“Welcome back to England and to London, fair sir,” said the citizen, seating himself, and addressing the elder of the two, while he helped himself to a cup of wine. “You have come in the very moment of time to serve your country; but, as my trusty messenger doubtless informed you, I have much to say of a private nature; and this place being somewhat public, and the drawers, moreover, being parlous spies, I would fain conduct you to my own house that we may converse more freely.”
“Thanks, good Fitzarnulph,” replied the other, nodding easily as he raised a wine-cup to his lips; “I arede your meaning. But, in sober earnest, I am free to confess that, the business being of such a nature as your trusty messenger gave me to understand, I see not how it can have other than a disastrous issue. Credit me,” added he, looking round cautiously to assure himself that he was not overheard, “it is vain to expect the country to come around you unless your enterprise be headed by a man bearing a great and renowned name, and one about which clusters a halo of associations to dazzle the multitude.”
“Faint heart never won fair lady,” said Fitzarnulph, “and men must run some risks in regenerating a nation. Besides, there will not be wanting such a leader as you picture, if once it is known that there exists a ladder by which such a man may climb to a splendid eminence.”
“In the days of my youth,” said the other, almost sadly, “I had great faith in the Lord Hugh de Moreville. By St. John of Beverley! he was a great man, and of high lineage, but he made a false step and fell; and I could almost weep when I think how the feathers drooped from that day, one by one, from the De Moreville eagle.”
“Wherefore not recall Louis of France, a prince who has both the will and the power to aid us?” asked Fitzarnulph, cautiously.
“By the Holy Cross!” replied the other, striking the table in his enthusiasm; “as soon would I consent to invoke the aid of the Sultan of Egypt, or the King of the Tartars. No foreign prince for me, least of all a Frank, and of all Franks, least of all a Capet.”
“The Lord Robert Fitzwalter yet lives,” suggested Fitzarnulph, in a significant tone.

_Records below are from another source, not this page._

(** C9: when the created draft has a non-empty [ProductId] the defaulting
    step changes nothing at all: the state after it is the state before. *)
Theorem C9_draft_with_product_untouched σ l oDraft s :
  s ≠ "" →
  (field σ l "ProductId" = VStr s → onAfterDraftCreated l σ = Ok tt σ)
  ∧ (oget oDraft "ProductId" = VStr s →
     _mockAddProduct_response oDraft σ = Ok tt σ).
Proof.
  intros Hs. split; intros H.
  - by rewrite onAfterDraftCreated_run, H, truthy_nonempty.
  - by rewrite _mockAddProduct_response_run, H, truthy_nonempty.
Qed.

Lemma C9_draft_with_product_untouched_witness :
  "P1" ≠ "" ∧ field editedDraft 0 "ProductId" = VStr "P1"
  ∧ onAfterDraftCreated 0 editedDraft = Ok tt editedDraft.
Proof.
  assert ("P1" ≠ "") as Hs by done.
  assert (field editedDraft 0 "ProductId" = VStr "P1") as H by done.
  split; [done|]. split; [done|].
  exact (proj1 (C9_draft_with_product_untouched editedDraft 0 ∅ "P1" Hs) H).
Defined.

(** ** The state after [_buildProductFromDraft] *)

(** Turn [k ∉ [a; b; ...]] into the inequalities [k ≠ a], [k ≠ b], ... *)
Ltac split_notin :=
  repeat match goal with
  | H : _ ∉ _ ++ _ |- _ => apply not_elem_of_app in H as [? ?]
  | H : _ ∉ _ :: _ |- _ => apply not_elem_of_cons in H as [? ?]
  | H : _ ∉ [] |- _ => clear H
  end.
(** ** Python values *)

(** What [req.get_json()] can return: [json.loads] yields [None], a [bool],
    an [int], a [float], a [str], a [list] or a [dict]. A [dict] keeps its
    keys in insertion order, hence the association list; a key occurs once
    in a [dict], and the functions below read the first binding of a key. *)
Inductive json : Type :=
  | JNull
  | JBool (b : bool)
  | JInt (n : Z)
  | JFloat (f : spec_float)
  | JStr (s : string)
  | JArr (xs : list json)
  | JObj (fields : list (string * json)).

Abbreviation dict := (list (string * json)).

(** The exceptions that can reach an [except] clause of the handlers. The
    Cosmos SDK and the blob SDK have separate exception classes:
    [exceptions.CosmosResourceNotFoundError] is raised by the former only. *)
Inductive cosmos_error : Type :=
  | CosmosResourceNotFoundError
  | CosmosResourceExistsError
  | CosmosHttpResponseError.

Inductive blob_error : Type :=
  | ResourceNotFoundError
  | HttpResponseError
  | ServiceRequestError.

Inductive exn : Type :=
  | ValueError
  | TypeError
  | AttributeError
  | KeyError (key : string)
  | IndexError
  | CosmosError (e : cosmos_error)
  | BlobError (e : blob_error).

(** The outcome of evaluating a Python expression or statement. *)
Inductive outcome (A : Type) : Type :=
  | Return (a : A)
  | Raise (e : exn).
Arguments Return {A} a.
Arguments Raise {A} e.

(** *** [dict] operations *)

(** [key in d] *)
Fixpoint dict_contains (key : string) (d : dict) : bool :=
  match d with
  | [] => false
  | (k, _) :: d' => if decide (k = key) then true else dict_contains key d'
  end.

(** [d.get(key)] as an option *)
Fixpoint dict_lookup (key : string) (d : dict) : option json :=
  match d with
  | [] => None
  | (k, v) :: d' => if decide (k = key) then Some v else dict_lookup key d'
  end.

(** [d[key]] *)
Definition dict_getitem (d : dict) (key : string) : outcome json :=
  match dict_lookup key d with
  | Some v => Return v
  | None => Raise (KeyError key)
  end.

(** [d.get(key, dflt)] *)
Definition dict_get (d : dict) (key : string) (dflt : json) : json :=
  match dict_lookup key d with
  | Some v => v
  | None => dflt
  end.

(** [d[key] = v]: an existing key keeps its position, a new key goes last. *)
Fixpoint dict_setitem (key : string) (v : json) (d : dict) : dict :=
  match d with
  | [] => [(key, v)]
  | (k, x) :: d' =>
      if decide (k = key) then (k, v) :: d' else (k, x) :: dict_setitem key v d'
  end.

(** The keys of a dict, in order. *)
Definition dict_keys (d : dict) : list string := d.*1.

(** *** Operations on an arbitrary parsed value *)

(** [sub in s] on two [str]: substring test. *)
Fixpoint str_contains (sub s : string) : bool :=
  if String.prefix sub s then true
  else match s with
       | EmptyString => false
       | String _ s' => str_contains sub s'
       end.

(** [key in data] for a [str] key. On a [dict] it tests the keys, on a
    [list] the elements (only a [str] equals a [str]), on a [str] it is the
    substring test; the other values are not iterable. *)
Definition py_contains (key : string) (data : json) : outcome bool :=
  match data with
  | JObj d => Return (dict_contains key d)
  | JArr xs =>
      Return (existsb (λ x, match x with
                            | JStr s => bool_decide (s = key)
                            | _ => false
                            end) xs)
  | JStr s => Return (str_contains key s)
  | JNull | JBool _ | JInt _ | JFloat _ => Raise TypeError
  end.

(** [data[key]] for a [str] key: only a [dict] can be indexed by a [str]. *)
Definition py_getitem (data : json) (key : string) : outcome json :=
  match data with
  | JObj d => dict_getitem d key
  | _ => Raise TypeError
  end.

(** [data.get]: the attribute lookup, which only succeeds on a [dict]. It is
    evaluated before the arguments of the call. *)
Definition py_get_attr (data : json) : outcome dict :=
  match data with
  | JObj d => Return d
  | _ => Raise AttributeError
  end.

(** [s.split(sep)] for a one-character separator: never an empty list. *)
Fixpoint str_split (sep : ascii) (s : string) : list string :=
  match s with
  | EmptyString => [EmptyString]
  | String c s' =>
      if decide (c = sep) then EmptyString :: str_split sep s'
      else match str_split sep s' with
           | [] => [String c EmptyString]
           | seg :: segs => String c seg :: segs
           end
  end.

(** [xs[-1]] *)
Definition list_last (xs : list string) : outcome string :=
  match last xs with
  | Some x => Return x
  | None => Raise IndexError
  end.

(** [v.split("/")]: an attribute that only a [str] has. *)
Definition py_split_slash (v : json) : outcome (list string) :=
  match v with
  | JStr s => Return (str_split "/"%char s)
  | _ => Raise AttributeError
  end.

(** *** The clock and the UUID generator *)

(** [datetime.utcnow()]: a naive datetime holding the current UTC time. *)
Record datetime : Type := {
  year : nat; month : nat; day : nat;
  hour : nat; minute : nat; second : nat; microsecond : nat
}.

Definition digit (n : nat) : ascii := ascii_of_nat (48 + n mod 10).

(** [n] in decimal on exactly [width] digits, zero-padded ("%0<width>d"). *)
Fixpoint zero_pad (width n : nat) : string :=
  match width with
  | O => EmptyString
  | S w => zero_pad w (n / 10) +:+ String (digit n) EmptyString
  end.

(** [dt.isoformat()]: [YYYY-MM-DDTHH:MM:SS], followed by [.ffffff] when the
    microsecond field is not zero. *)
Definition isoformat (dt : datetime) : string :=
  zero_pad 4 (year dt) +:+ "-" +:+ zero_pad 2 (month dt) +:+ "-" +:+
  zero_pad 2 (day dt) +:+ "T" +:+ zero_pad 2 (hour dt) +:+ ":" +:+
  zero_pad 2 (minute dt) +:+ ":" +:+ zero_pad 2 (second dt) +:+
  (if decide (microsecond dt = 0) then ""
   else "." +:+ zero_pad 6 (microsecond dt)).

(** What a handler reads from its environment during one invocation: every
    handler calls [uuid.uuid4()] at most once and [datetime.utcnow()] at most
    once. [uuid4] is the text [str(uuid.uuid4())]. *)
Record Env : Type := {
  uuid4 : string;
  utcnow : datetime
}.

(** ** HTTP requests and responses *)

(** [func.HttpRequest], as far as the handlers look at it:
    [route_id] is [req.route_params.get("id")] (the route template
    [assets/{id}] binds it on every request dispatched to the handlers that
    read it); [get_body] is [req.get_body()]; [parsed_json] is the value
    [req.get_json()] returns, [None] when the body is not valid JSON and
    [get_json] raises [ValueError]; [content_type] is
    [req.headers.get("Content-Type")]. *)
Record HttpRequest : Type := {
  route_id : string;
  get_body : list Byte.byte;
  parsed_json : option json;
  content_type : option string
}.

Definition get_json (req : HttpRequest) : outcome json :=
  match parsed_json req with
  | Some data => Return data
  | None => Raise ValueError
  end.

(** The body handed to [func.HttpResponse]: a literal text, the text
    [json.dumps(v)] of a value, or the text [str(e)] of an exception. A
    response built without a body has the empty text. *)
Inductive body : Type :=
  | Text (s : string)
  | JsonDumps (v : json)
  | StrOf (e : exn).

Record HttpResponse : Type := {
  resp_body : body;
  status_code : Z;
  mimetype : string
}.

Definition text_response (s : string) (code : Z) : HttpResponse :=
  {| resp_body := Text s; status_code := code; mimetype := "text/plain" |}.

Definition json_response (v : json) (code : Z) : HttpResponse :=
  {| resp_body := JsonDumps v; status_code := code;
     mimetype := "application/json" |}.

Definition error_response (e : exn) (code : Z) : HttpResponse :=
  {| resp_body := StrOf e; status_code := code; mimetype := "text/plain" |}.

Definition empty_response (code : Z) : HttpResponse := text_response "" code.

(** ** The two external stores *)

(** The document store client ([container]) and the object store client
    ([blob_container]) are SDK objects. Their methods either raise one of the
    SDK's own exceptions or succeed; a method that raises leaves the store as
    it was. *)
Class CosmosContainer (C : Type) : Type := {
  cosmos_create_item : dict → C → cosmos_error + C;
  cosmos_read_item : string → C → cosmos_error + dict;
  cosmos_read_all_items : C → cosmos_error + list dict;
  cosmos_replace_item : string → dict → C → cosmos_error + C;
  cosmos_delete_item : string → C → cosmos_error + C
}.

Class BlobContainer (B : Type) : Type := {
  blob_delete_blob : string → B → blob_error + B;
  blob_upload_blob : string → list Byte.byte → string → B → blob_error + B;
  blob_client_url : B → string → string
}.

(** Every call a handler makes on a store client, kept in the order made. *)
Inductive call : Type :=
  | CreateItem (doc : dict)
  | ReadItem (item : string)
  | ReadAllItems
  | ReplaceItem (item : string) (doc : dict)
  | DeleteItem (item : string)
  | DeleteBlob (name : string)
  | UploadBlob (name : string) (data : list Byte.byte) (ctype : string).

(** The state a handler runs in: the two module-level clients, and the log of
    the calls made on them so far. *)
Record World (C B : Type) : Type := {
  container : C;
  blob_container : B;
  calls : list call
}.
Arguments container {C B} w.
Arguments blob_container {C B} w.
Arguments calls {C B} w.

(** ** Python statements as state-passing computations *)

(** A statement runs in a world and either returns or raises; what it did to
    the stores before raising stays done. *)
Definition M (C B A : Type) : Type := World C B → outcome A * World C B.

#[global] Instance outcome_ret : MRet outcome := λ A a, Return a.
#[global] Instance outcome_bind : MBind outcome := λ A A' k o,
  match o with
  | Return a => k a
  | Raise e => Raise e
  end.
(** The statics of the module, then the collaborators it consults: the
    network signal, the clock, the card (regular files with their content,
    directories, whether [mkdir] succeeds, the paths that cannot be opened
    for writing), the remote servers and the trace of the GET requests
    made so far. *)
Record Env := {
  knownFiles : list AudioFile;
  knownSequenceCount : nat;
  lastCacheTime : Z;
  sdCardInitialized : bool;
  downloadQueue : list AudioDownloadItem;
  downloadQueueCount : nat;
  downloadQueueIndex : nat;
  lastDownloadCheck : Z;
  wifi_connected : bool;
  millis : Z;
  sd_begin : bool;
  sd_cardType : CardType;
  sd_files : gmap string string;
  sd_dirs : gset string;
  sd_mkdir_ok : bool;
  sd_readonly : gset string;
  http_server : gmap string HttpResponse;
  http_requests : list string;
}.

Definition set_knownFiles (v : list AudioFile) (e : Env) : Env :=
  {| knownFiles := v; knownSequenceCount := knownSequenceCount e;
     lastCacheTime := lastCacheTime e;
     sdCardInitialized := sdCardInitialized e;
     downloadQueue := downloadQueue e;
     downloadQueueCount := downloadQueueCount e;
     downloadQueueIndex := downloadQueueIndex e;
     lastDownloadCheck := lastDownloadCheck e;
     wifi_connected := wifi_connected e; millis := millis e;
     sd_begin := sd_begin e; sd_cardType := sd_cardType e;
     sd_files := sd_files e; sd_dirs := sd_dirs e;
     sd_mkdir_ok := sd_mkdir_ok e; sd_readonly := sd_readonly e;
     http_server := http_server e; http_requests := http_requests e |}.

Definition set_knownSequenceCount (v : nat) (e : Env) : Env :=
  {| knownFiles := knownFiles e; knownSequenceCount := v;
     lastCacheTime := lastCacheTime e;
     sdCardInitialized := sdCardInitialized e;
     downloadQueue := downloadQueue e;
     downloadQueueCount := downloadQueueCount e;
     downloadQueueIndex := downloadQueueIndex e;
     lastDownloadCheck := lastDownloadCheck e;
     wifi_connected := wifi_connected e; millis := millis e;
     sd_begin := sd_begin e; sd_cardType := sd_cardType e;
     sd_files := sd_files e; sd_dirs := sd_dirs e;
     sd_mkdir_ok := sd_mkdir_ok e; sd_readonly := sd_readonly e;
     http_server := http_server e; http_requests := http_requests e |}.

Definition set_lastCacheTime (v : Z) (e : Env) : Env :=
  {| knownFiles := knownFiles e; knownSequenceCount := knownSequenceCount e;
     lastCacheTime := v; sdCardInitialized := sdCardInitialized e;
     downloadQueue := downloadQueue e;
     downloadQueueCount := downloadQueueCount e;
     downloadQueueIndex := downloadQueueIndex e;
     lastDownloadCheck := lastDownloadCheck e;
     wifi_connected := wifi_connected e; millis := millis e;
     sd_begin := sd_begin e; sd_cardType := sd_cardType e;
     sd_files := sd_files e; sd_dirs := sd_dirs e;
     sd_mkdir_ok := sd_mkdir_ok e; sd_readonly := sd_readonly e;
     http_server := http_server e; http_requests := http_requests e |}.

Definition set_sdCardInitialized (v : bool) (e : Env) : Env :=
  {| knownFiles := knownFiles e; knownSequenceCount := knownSequenceCount e;
     lastCacheTime := lastCacheTime e; sdCardInitialized := v;
     downloadQueue := downloadQueue e;
     downloadQueueCount := downloadQueueCount e;
     downloadQueueIndex := downloadQueueIndex e;
     lastDownloadCheck := lastDownloadCheck e;
     wifi_connected := wifi_connected e; millis := millis e;
     sd_begin := sd_begin e; sd_cardType := sd_cardType e;
     sd_files := sd_files e; sd_dirs := sd_dirs e;
     sd_mkdir_ok := sd_mkdir_ok e; sd_readonly := sd_readonly e;
     http_server := http_server e; http_requests := http_requests e |}.

Definition set_downloadQueue (v : list AudioDownloadItem) (e : Env) : Env :=
  {| knownFiles := knownFiles e; knownSequenceCount := knownSequenceCount e;
     lastCacheTime := lastCacheTime e;
     sdCardInitialized := sdCardInitialized e; downloadQueue := v;
     downloadQueueCount := downloadQueueCount e;
     downloadQueueIndex := downloadQueueIndex e;
     lastDownloadCheck := lastDownloadCheck e;
     wifi_connected := wifi_connected e; millis := millis e;
     sd_begin := sd_begin e; sd_cardType := sd_cardType e;
     sd_files := sd_files e; sd_dirs := sd_dirs e;
     sd_mkdir_ok := sd_mkdir_ok e; sd_readonly := sd_readonly e;
     http_server := http_server e; http_requests := http_requests e |}.

Definition set_downloadQueueCount (v : nat) (e : Env) : Env :=
  {| knownFiles := knownFiles e; knownSequenceCount := knownSequenceCount e;
     lastCacheTime := lastCacheTime e;
     sdCardInitialized := sdCardInitialized e;
     downloadQueue := downloadQueue e; downloadQueueCount := v;
     downloadQueueIndex := downloadQueueIndex e;
     lastDownloadCheck := lastDownloadCheck e;
     wifi_connected := wifi_connected e; millis := millis e;
     sd_begin := sd_begin e; sd_cardType := sd_cardType e;
     sd_files := sd_files e; sd_dirs := sd_dirs e;
     sd_mkdir_ok := sd_mkdir_ok e; sd_readonly := sd_readonly e;
     http_server := http_server e; http_requests := http_requests e |}.

Definition set_downloadQueueIndex (v : nat) (e : Env) : Env :=
  {| knownFiles := knownFiles e; knownSequenceCount := knownSequenceCount e;
     lastCacheTime := lastCacheTime e;
     sdCardInitialized := sdCardInitialized e;
     downloadQueue := downloadQueue e;
     downloadQueueCount := downloadQueueCount e; downloadQueueIndex := v;
     lastDownloadCheck := lastDownloadCheck e;
     wifi_connected := wifi_connected e; millis := millis e;
     sd_begin := sd_begin e; sd_cardType := sd_cardType e;
     sd_files := sd_files e; sd_dirs := sd_dirs e;
     sd_mkdir_ok := sd_mkdir_ok e; sd_readonly := sd_readonly e;
     http_server := http_server e; http_requests := http_requests e |}.

Definition set_lastDownloadCheck (v : Z) (e : Env) : Env :=
  {| knownFiles := knownFiles e; knownSequenceCount := knownSequenceCount e;
     lastCacheTime := lastCacheTime e;
     sdCardInitialized := sdCardInitialized e;
     downloadQueue := downloadQueue e;
     downloadQueueCount := downloadQueueCount e;
     downloadQueueIndex := downloadQueueIndex e; lastDownloadCheck := v;
     wifi_connected := wifi_connected e; millis := millis e;
     sd_begin := sd_begin e; sd_cardType := sd_cardType e;
     sd_files := sd_files e; sd_dirs := sd_dirs e;
     sd_mkdir_ok := sd_mkdir_ok e; sd_readonly := sd_readonly e;
     http_server := http_server e; http_requests := http_requests e |}.

Definition set_sd_files (v : gmap string string) (e : Env) : Env :=
  {| knownFiles := knownFiles e; knownSequenceCount := knownSequenceCount e;
     lastCacheTime := lastCacheTime e;
     sdCardInitialized := sdCardInitialized e;
     downloadQueue := downloadQueue e;
     downloadQueueCount := downloadQueueCount e;
     downloadQueueIndex := downloadQueueIndex e;
     lastDownloadCheck := lastDownloadCheck e;
     wifi_connected := wifi_connected e; millis := millis e;
     sd_begin := sd_begin e; sd_cardType := sd_cardType e; sd_files := v;
     sd_dirs := sd_dirs e; sd_mkdir_ok := sd_mkdir_ok e;
     sd_readonly := sd_readonly e; http_server := http_server e;
     http_requests := http_requests e |}.

Definition set_sd_dirs (v : gset string) (e : Env) : Env :=
  {| knownFiles := knownFiles e; knownSequenceCount := knownSequenceCount e;
     lastCacheTime := lastCacheTime e;
     sdCardInitialized := sdCardInitialized e;
     downloadQueue := downloadQueue e;
     downloadQueueCount := downloadQueueCount e;
     downloadQueueIndex := downloadQueueIndex e;
     lastDownloadCheck := lastDownloadCheck e;
     wifi_connected := wifi_connected e; millis := millis e;
     sd_begin := sd_begin e; sd_cardType := sd_cardType e;
     sd_files := sd_files e; sd_dirs := v; sd_mkdir_ok := sd_mkdir_ok e;
     sd_readonly := sd_readonly e; http_server := http_server e;
     http_requests := http_requests e |}.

“He lives, indeed,” said the other, half scornfully; “but he lives with a reputation much the worse for the wear. The man who played towards England the part which Count Julian played towards Spain is not the man to head Englishmen when hazarding everything to regenerate their country. Therefore let us speak no more of Robert Fitzwalter.”
“By St. Thomas! fair sir,” exclaimed Fitzarnulph, testily, “you are somewhat difficult to please in the choice of a leader; and, since the names I have mentioned are so ungrateful to your ear, I know not who is capable of assuming the truncheon of command in this great enterprise—for great it is destined to be—unless, indeed, it be a Norman lord, young in years, but already well known to fame—I mean Walter Merley.”
The young warrior smiled complacently, cast his eyes up to the roof, and then around him, with the air of a person contemplating his own perfections, and then looked Fitzarnulph in the face.